29.1 SM-5.4-A: NZ ETS Design History and Price Trajectory

Scheme origins and early period. The NZ ETS was established under the Climate Change Response Act 2002 and began operating for the forestry sector in 2008, with the stationary energy sector including industrial process heat entering from 2010. In its initial design, the scheme allowed participants to purchase international units from the Kyoto Protocol flexible mechanisms at unrestricted quantities and used these to meet domestic obligations. Industrial allocations, the free NZU units provided to trade-exposed industries, were set at generous levels. The combination of international unit access and high allocations suppressed the domestic NZU price to negligible levels, ranging from under NZD 5 per tonne for most of the period from 2012 to 2016.

The 2015 to 2019 redesign. The removal of international unit access in 2015 and the completion of New Zealand’s first Kyoto commitment period removed the price suppression mechanism. The amendment programme culminating in the Climate Change Response (Zero Carbon) Amendment Act 2019 introduced new features: an independent Climate Change Commission with a mandate to set and assess emissions budgets, new industrial allocation rates scheduled to decline over time, and a redesigned price control mechanism replacing the fixed price option with an auction-based cost containment reserve. The 2019 amendments also established the greenhouse gas budgets that commit New Zealand to net-zero long-lived greenhouse gases by 2050.

Price trajectory 2017 to 2024. Following the redesign, the NZU price rose from below NZD 10 in 2017 to approximately NZD 65 in 2021, peaking above NZD 80 per tonne in 2022 before softening to approximately NZD 45 to 60 per tonne through 2023 and 2024. The softening reflected both increased auction supply and economic slowdown reducing covered-sector emissions.

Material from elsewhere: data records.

Lemma stream_app s D i l1 l2 : stream s D i (l1 ++ l2) -> stream s D (i + Z.of_nat (length l1)) l2.
Proof.
  intros (L & HL & Ho & Hi & Hb & E). exists L. split; [exact HL|]. split; [exact Ho|].
  assert (length (l1 ++ l2) = (length L - Z.to_nat (snd D + i))%nat) as Hl by (rewrite E; apply length_drop).
  rewrite length_app in Hl. split; [lia|]. split; [lia|].
  replace (Z.to_nat (snd D + (i + Z.of_nat (length l1)))) with (Z.to_nat (snd D + i) + length l1)%nat by lia.
  rewrite <- drop_drop, <- E. rewrite drop_app_length. reflexivity.
Qed.

Lemma stream_cons s D i x l : stream s D i (x :: l) -> stream s D (i + 1) l.
Proof. apply (stream_app _ _ _ [x]). Qed.

Lemma stream_lookup s D i l k :
  stream s D i l -> 0 <= k < Z.of_nat (length l) ->
  byte_at D (i + k) s = match zlookup l k with Some x => Ok x s | None => Abort BadAccess end.
Proof.
  intros (L & HL & Ho & Hi & Hb & E) Hk. unfold byte_at, deref. rewrite HL. simpl.
  assert (zlookup L (snd D + (i + k)) = zlookup l k) as ->; [|destruct (zlookup l k); reflexivity].
  unfold zlookup. destruct (Z.ltb_spec (snd D + (i + k)) 0); [lia|]. destruct (Z.ltb_spec k 0); [lia|].
  rewrite E, lookup_drop. f_equal. lia.
Qed.

Lemma stream_lookup_out s D i l k :
  stream s D i l -> Z.of_nat (length l) <= k -> byte_at D (i + k) s = Abort BadAccess.
Proof.
  intros (L & HL & Ho & Hi & Hb & E) Hk. unfold byte_at, deref. rewrite HL. simpl.
  subst l. rewrite length_drop in Hk.
  destruct (zlookup L (snd D + (i + k))) eqn:Ez; [|reflexivity].
  apply zlookup_Some in Ez. lia.
Qed.

Lemma byte_at_eq D i s l :
  stream s D i l -> byte_at D i s = match l with x :: _ => Ok x s | [] => Abort BadAccess end.
Proof.
  intros H. destruct l as [|x l].
  - rewrite <- (Z.add_0_r i). apply (stream_lookup_out _ _ _ []); [exact H|simpl; lia].
  - rewrite <- (Z.add_0_r i) at 1. rewrite (stream_lookup _ _ _ _ 0 H) by (simpl; lia). reflexivity.
Qed.

Lemma next_byte_eq D i s l :
  stream s D i l ->
  next_byte D i s = match l with x :: _ => Ok (x, i + 1) s | [] => Abort BadAccess end.
Proof.
  intros H. unfold next_byte, bind. rewrite (byte_at_eq _ _ _ _ H). pose proof (stream_length _ _ _ _ H).
  destruct l as [|x l]; [reflexivity|]. unfold ret. rewrite u32_id by (unfold is_u32; simpl in *; lia).
  reflexivity.
Qed.

Lemma next_half_eq D i s l :
  stream s D i l ->
  next_half D i s = match l with
    | hi :: lo :: _ => Ok (word_of_two hi lo, i + 2) s | _ => Abort BadAccess end.
Proof.
  intros H. unfold next_half, bind. rewrite (next_byte_eq _ _ _ _ H).
  destruct l as [|hi l]; [reflexivity|]. rewrite (next_byte_eq _ _ _ _ (stream_cons _ _ _ _ _ H)).
  destruct l as [|lo l]; [reflexivity|]. unfold ret. do 2 f_equal. lia.
Qed.

(** ** The magic bytes *)

Definition magic_turn (D : cptr) (idx I : Z) : prog shell (option Z) :=
  Tmp <- byte_at D (u32 (idx + I)) ;;
  if (I mod 2 =? 0) && negb (Tmp =? XHI_EVEN_MAGIC_BYTE) then ret (Some (-1)) else
  if (I mod 2 =? 1) && negb (Tmp =? XHI_ODD_MAGIC_BYTE) then ret (Some (-1)) else
  ret None.

Lemma magic_turn_eq D idx I s l :
  0 <= idx -> 0 <= I -> stream s D (idx + I) l ->
  magic_turn D idx I s = match l with
    | x :: _ => Ok (if x =? magic_byte I then None else Some (-1)) s | [] => Abort BadAccess end.
Proof.
  intros H0 HI H. unfold magic_turn, bind. pose proof (stream_length _ _ _ _ H).
  rewrite u32_id by (unfold is_u32; lia). rewrite (byte_at_eq _ _ _ _ H).
  destruct l as [|x l]; [reflexivity|]. unfold magic_byte.
  pose proof (Z.mod_pos_bound I 2 ltac:(lia)).
  destruct (Z.eqb_spec (I mod 2) 0) as [E|E].
  - rewrite E. simpl. destruct (x =? XHI_EVEN_MAGIC_BYTE); reflexivity.
  - destruct (Z.eqb_spec (I mod 2) 1); [|lia]. simpl. destruct (x =? XHI_ODD_MAGIC_BYTE); reflexivity.
Qed.


Lemma magic_loop_complete D idx s n : forall I rest,
  0 <= idx -> 0 <= I -> stream s D (idx + I) (magic_string I n ++ rest) ->
  for_exit_from I n (magic_turn D idx) s = Ok None s.
Proof.
  induction n as [|n IH]; intros I rest H0 HI H; [reflexivity|]. rewrite for_exit_from_S. unfold bind.
  simpl in H. rewrite (magic_turn_eq _ _ _ _ _ H0 HI H), Z.eqb_refl.
  apply (IH _ rest); [lia|lia|]. rewrite Z.add_assoc. exact (stream_cons _ _ _ _ _ H).
Qed.

Lemma magic_loop_sound D idx s n : forall I l s',
  0 <= idx -> 0 <= I -> stream s D (idx + I) l ->
  for_exit_from I n (magic_turn D idx) s = Ok None s' ->
  s' = s /\ exists rest, l = magic_string I n ++ rest.
Proof.
  induction n as [|n IH]; intros I l s' H0 HI H E; [|rewrite for_exit_from_S in E].
  - injection E as <-. split; [reflexivity|]. exists l. reflexivity.
  - unfold bind in E. rewrite (magic_turn_eq _ _ _ _ _ H0 HI H) in E.
    destruct l as [|x l]; [discriminate|]. destruct (Z.eqb_spec x (magic_byte I)) as [Ex|]; [|discriminate].
    destruct (IH (I + 1) l s') as (Es & rest & El); [lia|lia| |exact E|].
    + rewrite Z.add_assoc. exact (stream_cons _ _ _ _ _ H).
    + split; [exact Es|]. exists rest. subst. reflexivity.
Qed.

Table SM-5.4-A: NZ ETS annual average NZU price, selected years

Year Approximate average NZU price (NZD/tCO2) Key design event
2010 10 to 15 ETS extended to stationary energy sector
2012 5 to 8 International units accessible; price suppressed
2015 3 to 5 International unit access removed
2017 8 to 12 Price recovery begins
2019 22 to 28 Zero Carbon Act passed
2020 25 to 35 Post-Act price acceleration
2021 45 to 68 Price cap raised to NZD 50; subsequent clearing above cap
2022 65 to 85 Price cap raised to NZD 70
2023 45 to 60 Softening; cost containment reserve triggered
2024 50 to 65 Continued uncertainty; further design review

Coal phase-out NES timeline. The National Environmental Standards for Industrial Greenhouse Gas Emissions prohibit new coal-fired boilers above 50 kW in new industrial facilities from 2023. Existing coal-fired boilers in dairy processing must be retired by 2037 under Fonterra’s voluntary commitment and will face mandatory phase-out under the evolving NES. The 2037 deadline is the forcing condition that makes the Edendale pathway decision non-optional: irrespective of pathway economics, coal-fired steam generation at the facility must be replaced within the investment horizon, making the question not whether to transition but which alternative to commit to.

FutureArtefact ETS price calibration. The ETS price dimension in the FutureArtefact ensemble spans NZD 30 to NZD 140 per tonne, reflecting the historical range of plausible outcomes from the scheme’s current design. The lower bound represents a scenario in which political constraints lead to scheme weakening and price suppression. The upper bound represents a scenario in which the budgeted emissions reductions require price levels consistent with the Climate Change Commission’s modelling of what is needed to meet the 2050 net-zero target.